Segment Start: SUPPLIED ENTRIES
(** The world after one full iteration of the auto-spin loop. *)
Definition after_auto_step (inp : inputs) (w : world) : world :=
  snd (emit (Sleep (auto_delay inp))
         (snd (do_spin (bet inp) (animation_frames inp) (spin_speed inp)
                 true w))).

(* ------------------------------------------------------------------ *)
(** * Properties *)

Arguments fstring : simpl never.
Arguments str : simpl never.
Arguments strftime : simpl never.
Arguments evaluate_spin : simpl never.
Arguments String.concat : simpl never.
Arguments symbol_at : simpl never.

(* ------------------------------------------------------------------ *)
(** ** Printing integers *)

Lemma str_limit_eq : str_limit = 10 ^ 4300.
Proof. vm_compute. reflexivity. Qed.

(** Every integer a double can hold is printed. *)
Lemma str_limit_above_doubles : 2 ^ 1024 < str_limit.
Proof. vm_compute. reflexivity. Qed.

Opaque str_limit.

Lemma str_Ret (n : Z) : Z.abs n < str_limit -> str n = Ret (decimal n).
Proof.
  intros H. unfold str. destruct (Z.ltb_spec (Z.abs n) str_limit);
    [reflexivity | lia].
Qed.

Lemma str_Raise (n : Z) : str_limit <= Z.abs n -> str n = Raise ValueError.
Proof.
  intros H. unfold str. destruct (Z.ltb_spec (Z.abs n) str_limit);
    [lia | reflexivity].
Qed.

Lemma str_cases (n : Z) :
  (Z.abs n < str_limit /\ str n = Ret (decimal n))
  \/ (str_limit <= Z.abs n /\ str n = Raise ValueError).
Proof.
  destruct (Z.lt_ge_cases (Z.abs n) str_limit) as [H|H].
  - left. split; [exact H | apply str_Ret; exact H].
  - right. split; [exact H | apply str_Raise; exact H].
Qed.

Lemma str_inv (n : Z) (text : string) :
  str n = Ret text -> Z.abs n < str_limit /\ text = decimal n.
Proof.
  destruct (str_cases n) as [[H ->]|[H ->]]; [|discriminate].
  intros E. injection E as <-. split; [exact H | reflexivity].
Qed.

Lemma str_raises (n : Z) (e : exn) : str n = Raise e -> e = ValueError.
Proof.
  destruct (str_cases n) as [[_ ->]|[_ ->]]; congruence.
Qed.

Lemma res_bind_Ret (A B : Type) (r : res A) (k : A -> res B) (b : B) :
  res_bind r k = Ret b -> exists a : A, r = Ret a /\ k a = Ret b.
Proof.
  destruct r as [a|e]; [|discriminate].
  intros H. exists a. split; [reflexivity | exact H].
Qed.

(* ------------------------------------------------------------------ *)
(** ** The two-of-a-kind payout in double precision *)

Lemma Zdigits2_log2 (p : positive) : Zpos (digits2_pos p) = Z.log2 (Zpos p) + 1.
Proof.
  destruct p as [p|p|]; simpl; try reflexivity.
  all: induction p as [p IH|p IH|]; simpl in *; lia.
Qed.

Lemma shr_1_double (m : Z) :
  shr_1 {| shr_m := 2 * m; shr_r := false; shr_s := false |}
  = {| shr_m := m; shr_r := false; shr_s := false |}.
Proof. destruct m; reflexivity. Qed.

Lemma pow2_xO (p : positive) : 2 ^ Zpos p~0 = 2 ^ Zpos p * 2 ^ Zpos p.
Proof.
  replace (Zpos p~0) with (Zpos p + Zpos p) by lia.
  apply Z.pow_add_r; lia.
Qed.

Lemma pow2_xI (p : positive) : 2 ^ Zpos p~1 = 2 * (2 ^ Zpos p * 2 ^ Zpos p).
Proof.
  replace (Zpos p~1) with (1 + (Zpos p + Zpos p)) by lia.
  rewrite Z.pow_add_r, Z.pow_1_r, Z.pow_add_r by lia. reflexivity.
Qed.

Lemma iter_shr_1_exact (p : positive) : forall m : Z,
  iter_pos shr_1 p {| shr_m := m * 2 ^ Zpos p; shr_r := false; shr_s := false |}
  = {| shr_m := m; shr_r := false; shr_s := false |}.
Proof.
  induction p as [p IH|p IH|]; intros m; cbn [iter_pos].
  - replace (m * 2 ^ Zpos p~1) with (2 * (m * 2 ^ Zpos p * 2 ^ Zpos p))
      by (rewrite pow2_xI; ring).
    rewrite shr_1_double, IH, IH. reflexivity.
  - replace (m * 2 ^ Zpos p~0) with (m * 2 ^ Zpos p * 2 ^ Zpos p)
      by (rewrite pow2_xO; ring).
    rewrite IH, IH. reflexivity.
  - rewrite Z.pow_1_r, Z.mul_comm. apply shr_1_double.
Qed.

(** Rounding a mantissa that already fits: [k] has exactly [prec] digits and
    the [n] low bits shifted out are zero. *)
Lemma binary_round_aux_exact (k : positive) (n e : Z) :
  Zpos (digits2_pos k) = prec ->
  0 <= n ->
  emin prec emax <= e + n <= emax - prec ->
  binary_round_aux prec emax false (Zpos k * 2 ^ n) e loc_Exact
  = S754_finite false k (e + n).
Proof.
  intros Hk Hn He.
  assert (Hd : Zdigits2 (Zpos k * 2 ^ n) = prec + n).
  { assert (Hpos : 0 < Zpos k * 2 ^ n) by (apply Z.mul_pos_pos; [lia | apply Z.pow_pos_nonneg; lia]).
    destruct (Zpos k * 2 ^ n) as [|q|q] eqn:Hq; try lia.
    cbn [Zdigits2]. rewrite Zdigits2_log2, <- Hq, Z.log2_mul_pow2 by lia.
    rewrite Zdigits2_log2 in Hk. lia. }
  unfold binary_round_aux.
  assert (H1 : shr_fexp prec emax (Zpos k * 2 ^ n) e loc_Exact
               = ({| shr_m := Zpos k; shr_r := false; shr_s := false |}, e + n)).
  { unfold shr_fexp. rewrite Hd. unfold fexp.
    replace (Z.max (prec + n + e - prec) (emin prec emax) - e) with n by lia.
    cbn [shr_record_of_loc]. unfold shr.
    destruct n as [|p|p]; try lia.
    - rewrite Z.pow_0_r, Z.mul_1_r, Z.add_0_r. reflexivity.
    - rewrite iter_shr_1_exact. reflexivity. }
  rewrite H1. cbn [shr_m loc_of_shr_record round_nearest_even].
  assert (H2 : shr_fexp prec emax (Zpos k) (e + n) loc_Exact
               = ({| shr_m := Zpos k; shr_r := false; shr_s := false |}, e + n)).
  { unfold shr_fexp. cbn [Zdigits2]. rewrite Hk. unfold fexp.
    replace (Z.max (prec + (e + n) - prec) (emin prec emax) - (e + n)) with 0 by lia.
    reflexivity. }
  rewrite H2. cbn [shr_m].
  destruct (Z.leb_spec (e + n) (emax - prec)); [reflexivity | lia].
Qed.

Lemma Zpos_iter_xO (p q : positive) :
  Zpos (Pos.iter xO p q) = Zpos p * 2 ^ Zpos q.
Proof.
  induction q as [|q IH] using Pos.peano_ind.
  - cbn [Pos.iter]. rewrite Z.pow_1_r. lia.
  - rewrite Pos.iter_succ, Pos2Z.inj_succ, Z.pow_succ_r by lia.
    rewrite Pos2Z.inj_xO, IH. ring.
Qed.

(** An integer below 2^53 converts to the double of the same value: the
    mantissa is [n] shifted up to 53 digits. *)
Lemma float_of_int_exact (n : Z) :
  0 < n < 2 ^ 53 ->
  exists k : positive,
    float_of_int n = Ret (S754_finite false k (Z.log2 n - 52))
    /\ Zpos k = n * 2 ^ (52 - Z.log2 n)
    /\ Zpos (digits2_pos k) = prec.
Proof.
  intros [Hlo Hhi].
  assert (Hl : 0 <= Z.log2 n < 53).
  { split; [apply Z.log2_nonneg | apply Z.log2_lt_pow2; lia]. }
  destruct n as [|p|p]; try lia.
  unfold float_of_int, binary_normalize, binary_round, shl_align.
  rewrite Zdigits2_log2. unfold fexp.
  replace (Z.max (Z.log2 (Zpos p) + 1 + 0 - prec) (emin prec emax) - 0)
    with (Z.log2 (Zpos p) - 52) by (unfold prec, emin, emax; lia).
  destruct (Z.log2 (Zpos p) - 52) as [|q|q] eqn:Hq; try lia.
  - exists p.
    assert (Hk : Zpos (digits2_pos p) = prec)
      by (rewrite Zdigits2_log2; unfold prec; lia).
    replace (Zpos p) with (Zpos p * 2 ^ 0) at 1 by (rewrite Z.pow_0_r; lia).
    rewrite binary_round_aux_exact; try assumption; try lia;
      try (unfold emin, emax, prec; lia).
    repeat split; try assumption.
    replace (52 - Z.log2 (Zpos p)) with 0 by lia. rewrite Z.pow_0_r. lia.
  - exists (Pos.iter xO p q).
    assert (Hv : Zpos (Pos.iter xO p q) = Zpos p * 2 ^ (52 - Z.log2 (Zpos p))).
    { rewrite Zpos_iter_xO. f_equal. f_equal. lia. }
    assert (Hk : Zpos (digits2_pos (Pos.iter xO p q)) = prec).
    { rewrite Zdigits2_log2, Hv, Z.log2_mul_pow2 by lia. unfold prec. lia. }
    replace (Z.max (Z.log2 (Zpos p) + 1 + 0 - prec) (emin prec emax))
      with (Zneg q) by (unfold prec, emin, emax; lia).
    replace (Zpos (Pos.iter xO p q)) with (Zpos (Pos.iter xO p q) * 2 ^ 0) at 1
      by (rewrite Z.pow_0_r; lia).
    rewrite binary_round_aux_exact; try assumption; try lia;
      try (unfold emin, emax, prec; lia).
    rewrite Z.add_0_r. repeat split; assumption.
Qed.

(** [int(bet * 1.5)] is exact while [3 * bet] fits the 53-bit mantissa. *)
Lemma pair_payout_exact (bet : Z) :
  0 < bet -> 3 * bet < 2 ^ 53 ->
  pair_win bet = Ret (3 * bet / 2).
Proof.
  intros Hpos Hfit.
  destruct (float_of_int_exact bet) as (k & Hf & Hv & Hk); [lia|].
  unfold pair_win, int_mul_float. rewrite Hf. cbn [res_bind].
  unfold float_1_5. cbn [SFmul xorb].
  set (l := Z.log2 bet) in *. set (s := Z.log2 (3 * bet)).
  assert (Hl : 0 <= l) by apply Z.log2_nonneg.
  assert (Hs : l <= s < 53).
  { split; [apply Z.log2_le_mono; lia | apply Z.log2_lt_pow2; lia]. }
  assert (Hk' : 0 < 3 * bet * 2 ^ (52 - s))
    by (apply Z.mul_pos_pos; [lia | apply Z.pow_pos_nonneg; lia]).
  destruct (3 * bet * 2 ^ (52 - s)) as [|k'|k'] eqn:Ek'; try lia.
  assert (Hd' : Zpos (digits2_pos k') = prec).
  { rewrite Zdigits2_log2, <- Ek', Z.log2_mul_pow2 by lia.
    fold s. unfold prec. lia. }
  assert (Hprod : Zpos (k * 6755399441055744) = Zpos k' * 2 ^ (51 - l + s)).
  { rewrite Pos2Z.inj_mul, Hv, <- Ek'.
    replace (Zpos 6755399441055744) with (3 * 2 ^ 51) by reflexivity.
    replace (bet * 2 ^ (52 - l) * (3 * 2 ^ 51))
      with (3 * bet * (2 ^ (52 - l) * 2 ^ 51)) by ring.
    rewrite <- (Z.mul_assoc (3 * bet)), <- !Z.pow_add_r by lia.
    f_equal. f_equal. lia. }
  rewrite Hprod, binary_round_aux_exact;
    try assumption; try lia; try (unfold emin, emax, prec; lia).
  replace (l - 52 + -52 + (51 - l + s)) with (s - 53) by lia.
  cbn [int_of_float].
  destruct (s - 53) as [|q|q] eqn:Eq; try lia.
  f_equal. rewrite <- Ek'.
  replace (- Zneg q) with (1 + (52 - s)) by lia.
  rewrite Z.pow_add_r, Z.pow_1_r by lia.
  apply Z.div_mul_cancel_r; [lia|].
  apply Z.pow_nonzero; lia.
Qed.

(** *** Signs of the payout *)

Lemma binary_round_aux_sign (sx : bool) (mx ex : Z) (lx : location) :
  match binary_round_aux prec emax sx mx ex lx with
  | S754_zero s | S754_infinity s | S754_finite s _ _ => s = sx
  | S754_nan => True
  end.
Proof.
  unfold binary_round_aux.
  destruct (shr_fexp prec emax mx ex lx) as [mrs' e'].
  destruct (shr_fexp prec emax _ e' loc_Exact) as [mrs'' e''].
  destruct (shr_m mrs''); try exact I; try reflexivity.
  destruct (e'' <=? emax - prec); reflexivity.
Qed.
Segment End: SUPPLIED ENTRIES
* [EXERCISE DIRECTIONS]: Starting with the line above that holds "destruct (float_of_int_exact bet)" and stopping with the line that holds "destruct (3 *", reproduce each line exactly, omitting all other lines.

* [ANSWER FOR THIS EXERCISE]:
  destruct (float_of_int_exact bet) as (k & Hf & Hv & Hk); [lia|].
  unfold pair_win, int_mul_float. rewrite Hf. cbn [res_bind].
  unfold float_1_5. cbn [SFmul xorb].
  set (l := Z.log2 bet) in *. set (s := Z.log2 (3 * bet)).
  assert (Hl : 0 <= l) by apply Z.log2_nonneg.
  assert (Hs : l <= s < 53).
  { split; [apply Z.log2_le_mono; lia | apply Z.log2_lt_pow2; lia]. }
  assert (Hk' : 0 < 3 * bet * 2 ^ (52 - s))
    by (apply Z.mul_pos_pos; [lia | apply Z.pow_pos_nonneg; lia]).
  destruct (3 * bet * 2 ^ (52 - s)) as [|k'|k'] eqn:Ek'; try lia.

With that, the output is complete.